(** * The embedding-network how-to guide of [sbi], as data and as code

    The artifact under study is [docs/how_to_guide/04_embedding_networks.ipynb],
    a Jupyter notebook (nbformat 4).  This development embeds

    - the file as it is stored (its lines of JSON text),
    - the notebook it encodes (cells, metadata, format numbers) together with
      the JSON writer that lays a notebook out in lines,
    - the Python snippets fenced in its markdown cells, with a tokenizer and a
      recursive-descent parser for the fragment of Python they are written in,
    - the tensor operations the [CustomCNN] snippet calls ([view], [Conv2d],
      [MaxPool2d], [Linear], [relu]) over an abstract scalar type,

    and states the properties of the guide over these definitions. *)

From Stdlib Require Import List String Ascii ZArith Bool Arith Lia DecimalString.
Import ListNotations.
Set Warnings "-register-all".
Local Open Scope string_scope.
Local Open Scope list_scope.

(** String concatenation; [++] is kept for lists. *)
Infix "+++" := String.append (right associativity, at level 60).

(** ** Text helpers *)

Module Text.

Definition dquote_char : ascii := ascii_of_nat 34.
Definition newline_char : ascii := ascii_of_nat 10.
Definition backslash_char : ascii := ascii_of_nat 92.

(** The notebook text uses no apostrophe; string literals below are written
    with an apostrophe wherever the file has a double quote, and [dq] puts
    the double quotes back. *)
Fixpoint dq (s : string) : string :=
  match s with
  | EmptyString => EmptyString
  | String c r => String (if Ascii.eqb c "'" then dquote_char else c) (dq r)
  end.

(** A source line of a cell that ends with a line feed. *)
Definition ln (s : string) : string := dq s +++ String newline_char EmptyString.

Fixpoint spaces (n : nat) : string :=
  match n with
  | O => EmptyString
  | S k => String " " (spaces k)
  end.

Fixpoint starts_with (p s : string) : bool :=
  match p, s with
  | EmptyString, _ => true
  | String a p', String b s' => Ascii.eqb a b && starts_with p' s'
  | String _ _, EmptyString => false
  end.

Fixpoint contains (p s : string) : bool :=
  starts_with p s ||
  match s with
  | EmptyString => false
  | String _ r => contains p r
  end.

Definition lower_char (c : ascii) : ascii :=
  let n := nat_of_ascii c in
  if Nat.leb 65 n && Nat.leb n 90 then ascii_of_nat (n + 32) else c.

Fixpoint lower (s : string) : string :=
  match s with
  | EmptyString => EmptyString
  | String c r => String (lower_char c) (lower r)
  end.

(** [mentions w s]: the word [w] (given in lower case) occurs in [s],
    whatever the case of the letters of [s]. *)
Definition mentions (w s : string) : bool := contains w (lower s).

Definition mentions_any (ws : list string) (s : string) : bool :=
  existsb (fun w => mentions w s) ws.

Definition ends_with (p s : string) : bool :=
  let n := String.length s in
  let k := String.length p in
  Nat.leb k n && String.eqb (substring (n - k) k s) p.

Definition string_of_Z (z : Z) : string := NilZero.string_of_int (Z.to_int z).

End Text.

Import Text.

(** ** JSON values and the layout nbformat writes (indent of one space) *)

Module Json.

Inductive json : Type :=
| JStr (s : string)
| JNum (z : Z)
| JArr (xs : list json)
| JObj (kvs : list (string * json)).

(** Escapes of a JSON string: double quote, backslash and line feed (the
    only characters of this notebook that need one). *)
Fixpoint escape (s : string) : string :=
  match s with
  | EmptyString => EmptyString
  | String c r =>
      if Ascii.eqb c dquote_char then String backslash_char (String dquote_char (escape r))
      else if Ascii.eqb c backslash_char then String backslash_char (String backslash_char (escape r))
      else if Ascii.eqb c newline_char then String backslash_char (String "n" (escape r))
      else String c (escape r)
  end.

Definition quote (s : string) : string :=
  String dquote_char (escape s +++ String dquote_char EmptyString).

Definition indent_first (n : nat) (ls : list string) : list string :=
  match ls with
  | [] => []
  | l :: r => (spaces n +++ l) :: r
  end.

Definition keyed (n : nat) (k : string) (ls : list string) : list string :=
  match ls with
  | [] => []
  | l :: r => (spaces n +++ quote k +++ ": " +++ l) :: r
  end.
Lemma to_le_from_le (b0 b1 b2 b3 : byte) :
  u32_to_le_bytes (u32_from_le_bytes b0 b1 b2 b3) = [b0; b1; b2; b3].
Proof.
  unfold u32_to_le_bytes. rewrite !Z.shiftr_div_pow2 by lia.
  rewrite u32_from_le_bytes_value.
  pose proof (byte_val_bounds b0). pose proof (byte_val_bounds b1).
  pose proof (byte_val_bounds b2). pose proof (byte_val_bounds b3).
  change (2 ^ 8) with 256 in *. change (2 ^ 16) with 65536 in *.
  change (2 ^ 24) with 16777216 in *.
  set (v0 := byte_val b0) in *. set (v1 := byte_val b1) in *.
  set (v2 := byte_val b2) in *. set (v3 := byte_val b3) in *.
  set (x := v0 + 256 * v1 + 65536 * v2 + 16777216 * v3).
  rewrite <- (Z.div_unique x 256 (v1 + 256 * v2 + 65536 * v3) v0) by (unfold x; lia).
  rewrite <- (Z.div_unique x 65536 (v2 + 256 * v3) (v0 + 256 * v1)) by (unfold x; lia).
  rewrite <- (Z.div_unique x 16777216 v3 (v0 + 256 * v1 + 65536 * v2)) by (unfold x; lia).
  f_equal; [|f_equal; [|f_equal; [|f_equal]]]; apply byte_val_inj;
    rewrite byte_val_byte_of_Z; fold v0 v1 v2 v3.
  - symmetry. apply (Z.mod_unique _ _ (v1 + 256 * v2 + 65536 * v3)); unfold x; lia.
  - symmetry. apply (Z.mod_unique _ _ (v2 + 256 * v3)); lia.
  - symmetry. apply (Z.mod_unique _ _ v3); lia.
  - symmetry. apply (Z.mod_unique _ _ 0); lia.
Qed.

Lemma try_from_slice_to_le (v : Z) :
  0 <= v < u32_modulus -> try_from_slice (u32_to_le_bytes v) = Ok (mkGreeting v).
Proof.
  intros Hv. unfold try_from_slice, u32_to_le_bytes, deserialize_u32.
  rewrite from_le_to_le by exact Hv. reflexivity.
Qed.

Lemma run_invocations_cons (program_id : Pubkey) (accounts : Store) (bytes : list byte)
  (more : list (list byte)) :
  run_invocations program_id accounts (bytes :: more) =
  let '(r, accounts') := invoke program_id accounts bytes in
  let '(rs, final) := run_invocations program_id accounts' more in
  (r :: rs, final).
Proof. reflexivity. Qed.

Lemma wrapping_range (z : Z) : 0 <= z mod u32_modulus < u32_modulus.
Proof. apply Z.mod_pos_bound. reflexivity. Qed.

Lemma invoke_counter (program_id k : Pubkey) (c : Z) (rest : Store) (bytes : list byte)
  (ins : HelloInstruction) :
  0 <= c < u32_modulus -> unpack bytes = Ok ins ->
  invoke program_id (mkAccount k program_id (u32_to_le_bytes c) :: rest) bytes =
  (Ok tt, mkAccount k program_id
            (u32_to_le_bytes (apply_instruction (mkGreeting c) ins).(counter)) :: rest).
Proof.
  intros Hc Hu. apply invoke_owned_ok; [exact Hu|]. apply try_from_slice_to_le. exact Hc.
Qed.

(** The Borsh encoding of the stored [GreetingAccount] round-trips: the four
    little-endian bytes of a [u32] deserialise to that value, and any four
    stored bytes are re-serialised unchanged. *)
Theorem greeting_encoding_roundtrip :
  (forall v : Z, 0 <= v < u32_modulus ->
      try_from_slice (u32_to_le_bytes v) = Ok (mkGreeting v)) /\
  (forall b0 b1 b2 b3 : byte,
      try_from_slice [b0; b1; b2; b3] = Ok (mkGreeting (u32_from_le_bytes b0 b1 b2 b3)) /\
      u32_to_le_bytes (u32_from_le_bytes b0 b1 b2 b3) = [b0; b1; b2; b3]).
Proof.
  split; [exact try_from_slice_to_le|].
  intros b0 b1 b2 b3. split; [reflexivity | apply to_le_from_le].
Qed.

Lemma greeting_encoding_roundtrip_witness :
  try_from_slice (u32_to_le_bytes 305419896) = Ok (mkGreeting 305419896).
Proof. apply (proj1 greeting_encoding_roundtrip). unfold u32_modulus. lia. Defined.
(** ** The pins and the flags *)

Ltac in_events H :=
  repeat match type of H with
         | _ \/ _ => destruct H as [H|H]
         | False => destruct H
         | Delay _ = DigitalWrite _ _ => discriminate H
         | DigitalWrite _ _ = DigitalWrite _ _ => injection H as <- <-
         end.

(** The pin a band switches when it latches is one of its outputs; a latch
    leaves it at the level written, a release at the opposite one. *)
Lemma latch_pin_levels B pin level :
  In B bands -> In (DigitalWrite pin level) (onLatch B) ->
  In pin (List.map fst (outputs B))
  /\ (forall tr, pinLevel pin (tr ++ onLatch B) = Some level)
  /\ (forall tr, pinLevel pin (tr ++ onRelease B) = Some (inactive level)).
Proof.
  cbn [In bands]. intros [<-|[<-|[<-|[<-|[<-|[<-|[]]]]]]]; cbn;
    intros H; in_events H;
    (split; [tauto|split; intros tr; rewrite pinLevel_app; reflexivity]).
Qed.

(** The band's own function keeps its pin in step with its flag. *)
Lemma step_tracks B pin level x :
  In B bands -> In (DigitalWrite pin level) (onLatch B) ->
  (pinLevel pin (trace x) = Some level <-> active B x = true) ->
  (pinLevel pin (trace (step B x)) = Some level <-> active B (step B x) = true).
Proof.
  intros HB Hpin Hx. pose proof (bands_ok B HB) as Hok.
  destruct (latch_pin_levels B pin level HB Hpin) as (_ & HL & HR).
  rewrite (ok_active B Hok), (ok_trace B Hok). unfold nextActive, emitted.
  destruct (within B (filteredVoltage x)).
  - destruct (active B x); cbn [negb andb orb].
    + now rewrite app_nil_r.
    + destruct (negb (start B x =? 0) && (hold B <=? usub (millis x) (start B x))).
      * rewrite HL. tauto.
      * now rewrite app_nil_r.
  - destruct (active B x).
    + rewrite HR. split; [|discriminate]. destruct level; discriminate.
    + now rewrite app_nil_r.
Qed.

Lemma sameBand_tracks B pin level x y :
  In B bands -> In (DigitalWrite pin level) (onLatch B) ->
  sameBand B x y ->
  (pinLevel pin (trace y) = Some level <-> active B y = true) ->
  (pinLevel pin (trace x) = Some level <-> active B x = true).
Proof.
  intros HB Hpin (A & _ & P) Hy.
  destruct (latch_pin_levels B pin level HB Hpin) as (Hin & _ & _).
  now rewrite (P pin Hin), A.
Qed.

Lemma init_tracks K B pin level :
  In K sketches -> In B (order K) -> In (DigitalWrite pin level) (onLatch B) ->
  (pinLevel pin (trace (initOf K)) = Some level <-> active B (initOf K) = true).
Proof.
  cbn [In sketches]. intros [<-|[<-|[]]]; cbn [In order sketch1 sketch2];
    intros [<-|[<-|[<-|[]]]]; cbn;
    intros H; in_events H; split; discriminate.
Qed.

Lemma run_tracks K B pin level ins :
  In K sketches -> In B (order K) ->
  In (DigitalWrite pin level) (onLatch B) ->
  let s := run (loopOf K) ins (initOf K) in
  pinLevel pin (trace s) = Some level <-> active B s = true.
Proof.
  intros HK HB Hpin. cbv zeta.
  pose proof (order_in_bands K B HK HB) as HBb.
  apply list_elem_of_In, list_elem_of_lookup_1 in HB. destruct HB as [k Hk].
  induction ins as [|i ins IH] using rev_ind.
  - apply (init_tracks K B pin level HK); [|exact Hpin].
    apply list_elem_of_In. eapply list_elem_of_lookup_2. exact Hk.
  - rewrite run_snoc, (loop_iteration K _ _ HK).
    set (s := run (loopOf K) ins (initOf K)) in *.
    apply (sameBand_tracks B pin level _ _ HBb Hpin
             (iteration_sameBand K HK k B _ _ Hk)).
    apply (step_tracks B pin level _ HBb Hpin).
    destruct (beforeBand_sameBand K HK k B (raw i) (elapse (lag i) s) Hk) as [Hb _].
    apply (sameBand_tracks B pin level _ s HBb Hpin); [|exact IH].
    eapply sameBand_trans; [exact Hb|apply (elapse_sameBand B _ _ HBb)].
Qed.

(** X5. From [setup] on, at the end of every iteration of [loop] and for
    every band of either sketch, the pin the band switches is at its active
    level exactly when the band's flag is set: [MUTE_PIN], [PREV_PIN] and
    [NEXT_PIN] are HIGH, and [POWER_EN_PIN] of the second sketch is LOW,
    if and only if the band is latched. *)
Theorem pins_track_flags
    (K : Sketch) (B : Band) (pin : Z) (level : Level) (ins : list Input) :
  In K sketches -> In B (order K) ->
  In (DigitalWrite pin level) (onLatch B) ->
  let s := run (loopOf K) ins (initOf K) in
  pinLevel pin (trace s) = Some level <-> active B s = true.
Proof. apply run_tracks. Qed.

Lemma pins_track_flags_witness :
  let s := run (loopOf sketch2) [mkInput 1 809; mkInput 1 809] (initOf sketch2) in
  pinLevel V2.POWER_EN_PIN (trace s) = Some LOW <-> active V2_POWER s = true.
Proof.
  apply (pins_track_flags sketch2 V2_POWER V2.POWER_EN_PIN LOW
           [mkInput 1 809; mkInput 1 809]).
  - cbn. tauto.
  - cbn. tauto.
  - cbn. tauto.
Defined.

(** ** What a sketch writes *)

Lemma fold_events L : forall x,
  Forall BandOk L ->
  exists evs,
    trace (fold_left (fun x B => step B x) L x) = trace x ++ evs
    /\ Forall (fun e => exists B, In B L /\ In e (onLatch B ++ onRelease B)) evs.
Proof.
  induction L as [|B L IH]; intros x HL.
  - exists []. split; [now rewrite app_nil_r|constructor].
  - inversion HL as [|? ? Hok HL']; subst. cbn [fold_left].
    destruct (IH (step B x) HL') as (evs & T & Hevs).
    exists (emitted B x ++ evs). split.
    + now rewrite T, (ok_trace B Hok), app_assoc.
    + apply Forall_app. split.
      * apply List.Forall_forall. intros e He. exists B. split; [now left|].
        apply in_or_app.
        destruct (emitted_cases B x) as [E|[E|E]]; rewrite E in He;
          [now left|now right|destruct He].
      * eapply List.Forall_impl; [|exact Hevs].
        intros e (B' & HB' & He). exists B'. split; [now right|exact He].
Qed.

(** All that a run of [loop] adds to the trace are the calls of the latches
    and releases of the sketch's bands and the pauses of [loop]. *)
Lemma run_events_sketch K ins : forall s,
  In K sketches ->
  exists evs,
    trace (run (loopOf K) ins s) = trace s ++ evs
    /\ Forall (fun e => e = Delay (pause K)
                        \/ exists B, In B (order K)
                                     /\ In e (onLatch B ++ onRelease B)) evs.
Proof.
  induction ins as [|i ins IH] using rev_ind; intros s HK.
  - exists []. split; [now rewrite app_nil_r|constructor].
  - destruct (IH s HK) as (evs & T & Hevs).
    rewrite run_snoc, (loop_iteration K _ _ HK).
    set (s1 := run (loopOf K) ins s) in *.
    unfold iteration, beforeBand. rewrite firstn_all.
    destruct (fold_events (order K)
                (readVoltage (bufferSize K) (raw i) (elapse (lag i) s1)))
      as (evs' & T' & Hevs').
    { apply List.Forall_forall. intros B HB.
      apply bands_ok, (order_in_bands K B HK HB). }
    exists (evs ++ evs' ++ [Delay (pause K)]). split.
    + cbn [delay trace set_trace set_clock]. rewrite T'.
      cbn [readVoltage elapse trace set_clock set_readings set_readIndex
           set_filteredVoltage].
      rewrite T. now rewrite <- !app_assoc.
    + apply Forall_app. split; [exact Hevs|]. apply Forall_app. split.
      * eapply List.Forall_impl; [|exact Hevs']. intros e He. now right.
      * repeat constructor.
Qed.

(** X6. Whatever the samples and the times, the trace of the first sketch
    is the reset pulse of [setup] followed by calls among which
    [RESET_PIN] is never written HIGH: [loop] never resets the module.  The
    trace of the second sketch is the low pulse on [POWER_EN_PIN] followed
    by calls that never write [START_STOP_PIN]. *)
Theorem loop_never_resets (ins : list Input) :
  (exists evs,
      trace (run V1.loop ins V1.init)
      = [DigitalWrite V1.RESET_PIN HIGH; Delay V1.INITIAL_DELAY;
         DigitalWrite V1.RESET_PIN LOW] ++ evs
      /\ ~ In (DigitalWrite V1.RESET_PIN HIGH) evs)
  /\ (exists evs,
         trace (run V2.loop ins V2.init)
         = [DigitalWrite V2.POWER_EN_PIN LOW; Delay V2.INITIAL_DELAY;
            DigitalWrite V2.POWER_EN_PIN HIGH] ++ evs
         /\ Forall (fun e => writes V2.START_STOP_PIN e = false) evs).
Proof.
  split.
  - destruct (run_events_sketch sketch1 ins V1.init ltac:(cbn; tauto))
      as (evs & T & Hevs).
    exists evs. split; [exact T|].
    intros Hin. rewrite List.Forall_forall in Hevs.
    destruct (Hevs _ Hin) as [H|(B & HB & H)]; [discriminate H|].
    cbn in HB. destruct HB as [<-|[<-|[<-|[]]]]; cbn in H;
      intuition discriminate.
  - destruct (run_events_sketch sketch2 ins V2.init ltac:(cbn; tauto))
      as (evs & T & Hevs).
    exists evs. split; [exact T|].
    eapply List.Forall_impl; [|exact Hevs].
    intros e [->|(B & HB & H)]; [reflexivity|].
    cbn in HB. destruct HB as [<-|[<-|[<-|[]]]]; cbn in H;
      repeat (destruct H as [<-|H]; [reflexivity|]); destruct H.
Qed.

(** ** The buffer as a sliding window *)

Lemma chronological_filterOf x y :
  filterOf x = filterOf y -> chronological x = chronological y.
Proof.
  unfold filterOf, chronological. intros H. injection H as Hr Hi _.
  now rewrite Hr, Hi.
Qed.

Lemma length_chronological n s :
  filterOk n s -> length (chronological s) = Z.to_nat n.
Proof.
  intros [Hi Hl]. unfold chronological.
  rewrite length_app, length_drop, length_take. lia.
Qed.

(** One call drops the oldest voltage and appends the new one. *)
Lemma chronological_step n sample s :
  0 < n -> filterOk n s ->
  chronological (readVoltage n sample s)
  = drop 1 (chronological s) ++ [toVolts sample].
Proof.
  intros Hn [Hi Hl]. unfold chronological.
  cbn [readVoltage readings readIndex set_readings set_readIndex
       set_filteredVoltage].
  set (l := readings s) in *. set (i := Z.to_nat (readIndex s)).
  set (v := toVolts sample).
  assert (Hil : (i < length l)%nat) by (unfold i; lia).
  rewrite (insert_take_drop l i v Hil).
  rewrite (drop_app_le (drop i l)) by (rewrite length_drop; lia).
  rewrite drop_drop.
  assert (Ht : length (take i l ++ [v]) = S i)
    by (rewrite length_app, length_take; cbn; lia).
  destruct (Z.eq_dec (readIndex s + 1) n) as [E|E].
  - rewrite E, Z.rem_same by lia. cbn [Z.to_nat drop take].
    rewrite app_nil_r, (drop_ge l (S i)), (drop_ge l (i + 1)) by (unfold i; lia).
    reflexivity.
  - rewrite Z.rem_small by lia.
    replace (Z.to_nat (readIndex s + 1)) with (S i) by (unfold i; lia).
    rewrite (cons_middle v), app_assoc.
    rewrite (drop_app_length' _ _ (S i)), (take_app_length' _ _ (S i)) by now rewrite Ht.
    replace (i + 1)%nat with (S i) by lia. now rewrite app_assoc.
Qed.

Lemma chronological_run loop n ins : forall s,
  0 < n ->
  (forall x lag s, filterOf (loop x (elapse lag s)) = filterOf (readVoltage n x s)) ->
  filterOk n s ->
  chronological (run loop ins s)
  = drop (length ins) (chronological s ++ voltages ins).
Proof.
  induction ins as [|i ins IH] using rev_ind; intros s Hn Hloop Hok.
  - cbn. now rewrite app_nil_r.
  - rewrite run_snoc.
    rewrite (chronological_filterOf _ _ (Hloop (raw i) (lag i) (run loop ins s))).
    rewrite (chronological_step n) by (auto using run_filterOk).
    rewrite (IH s Hn Hloop Hok), drop_drop.
    unfold voltages. rewrite map_app, length_app, app_assoc. cbn [List.map length].
    symmetry. apply drop_app_le.
    rewrite length_app, length_map, (length_chronological n s Hok). lia.
Qed.

Lemma qsum_app a b : (qsum (a ++ b) == qsum a + qsum b)%Q.
Proof.
  induction a as [|x a IH].
  - change (qsum ([] ++ b)) with (qsum b). change (qsum []) with 0%Q.
    now rewrite Qplus_0_l.
  - change (qsum ((x :: a) ++ b)) with (x + qsum (a ++ b))%Q.
    change (qsum (x :: a)) with (x + qsum a)%Q.
    rewrite IH. apply Qplus_assoc.
Qed.

Lemma qsum_chronological s : (qsum (chronological s) == qsum (readings s))%Q.
Proof.
  unfold chronological. rewrite qsum_app.
  rewrite <- (take_drop (Z.to_nat (readIndex s)) (readings s)) at 3.
  rewrite qsum_app. ring.
Qed.

Lemma sketch_filter K :
  In K sketches ->
  0 < bufferSize K <= 10
  /\ (exists e, (5 == inject_Z (bufferSize K) * Float.pow2 e)%Q)
  /\ (forall x lag s, filterOf (loopOf K x (elapse lag s))
                      = filterOf (readVoltage (bufferSize K) x s))
  /\ filterOk (bufferSize K) (initOf K)
  /\ readings (initOf K) = replicate (Z.to_nat (bufferSize K)) 0%Q
  /\ readIndex (initOf K) = 0
  /\ filteredVoltage (initOf K) = 0%Q.
Proof.
  cbn [In sketches]. intros [<-|[<-|[]]]; cbn [bufferSize loopOf initOf sketch1 sketch2].
  - split; [unfold V1.numReadings; lia|]. split; [exists (-1); reflexivity|].
    split; [apply V1_loop_filterOf|].
    split; [split; [cbn; unfold V1.numReadings; lia|reflexivity]|].
    repeat split.
  - split; [unfold V2.NUM_READINGS; lia|]. split; [exists 0; reflexivity|].
    split; [apply V2_loop_filterOf|].
    split; [split; [cbn; unfold V2.NUM_READINGS; lia|reflexivity]|].
    repeat split.
Qed.

Lemma chronological_init K :
  In K sketches ->
  chronological (initOf K) = replicate (Z.to_nat (bufferSize K)) 0%Q.
Proof.
  intros HK. destruct (sketch_filter K HK) as (_ & _ & _ & _ & Hr & Hi & _).
  unfold chronological. rewrite Hr, Hi. cbn [Z.to_nat drop take].
  now rewrite app_nil_r.
Qed.

Lemma sketch_exact_mean K ins i :
  In K sketches ->
  Forall (fun i => 0 <= raw i <= ADC_MAX) (ins ++ [i]) ->
  let s' := run (loopOf K) (ins ++ [i]) (initOf K) in
  Forall isSample (readings s')
  /\ (filteredVoltage s' == qsum (readings s') / inject_Z (bufferSize K))%Q.
Proof.
  intros HK Hins.
  destruct (sketch_filter K HK) as (Hn & [e He] & Hloop & Hok & Hr & _).
  apply (run_exact_mean (loopOf K) (bufferSize K) e ins i (initOf K)); auto.
  rewrite Hr. apply Forall_replicate, zero_isSample.
Qed.
(** C1, on the code. A creator with no preview in the current hour has no
    counter in Redis: the key was never written or has expired. For that
    creator [handlePreviewCredits] debits credits on the first preview with a
    non-premium template and leaves the counter absent, so every later
    preview is debited as well: no free unit is ever consumed. *)
Theorem handlePreviewCredits_absent_counter_debits
  (cfg : ClientService.Config) (templateName : TemplateName) (creator : string)
  (totalUsage : option TemplateUsage) (defaultModel : option string)
  (st : ClientService.State) (n : nat) :
  templateName ∉ ClientService.PREMIUM_TEMPLATES cfg →
  ClientService.redis_counters st !! ClientService.previewKey creator = None →
  ClientService.handlePreviewCredits cfg templateName creator totalUsage defaultModel st
  = ClientService.decrementCredits creator (ClientService.modelOr cfg defaultModel)
      totalUsage st
  ∧ let st' := Spec.previewRequests cfg templateName creator totalUsage defaultModel n st in
    ClientService.redis_counters st' = ClientService.redis_counters st
    ∧ ClientService.debits (ClientService.log st')
      = (ClientService.debits (ClientService.log st) + n)%nat.
Proof.
  intros Hfree Hnone.
  assert (∀ s, ClientService.redis_counters s !! ClientService.previewKey creator = None →
               ClientService.handlePreviewCredits cfg templateName creator totalUsage
                 defaultModel s
               = ClientService.decrementCredits creator
                   (ClientService.modelOr cfg defaultModel) totalUsage s) as Hstep.
  { intros s Hs. unfold ClientService.handlePreviewCredits.
    rewrite bool_decide_eq_false_2 by done. simpl. by rewrite Hs. }
  split; [by apply Hstep |].
  induction n as [| n [IHc IHd]]; simpl; [split; [done | lia] |].
  unfold Spec.previewRequests in *. simpl.
  rewrite Hstep by (by rewrite IHc).
  rewrite debits_emit_debit, IHd. split; [done | lia].
Qed.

Task goal. Identify each line in the entries with the word "followed" and copy it.

Output of the exercise.
    is the reset pulse of [setup] followed by calls among which
    trace of the second sketch is the low pulse on [POWER_EN_PIN] followed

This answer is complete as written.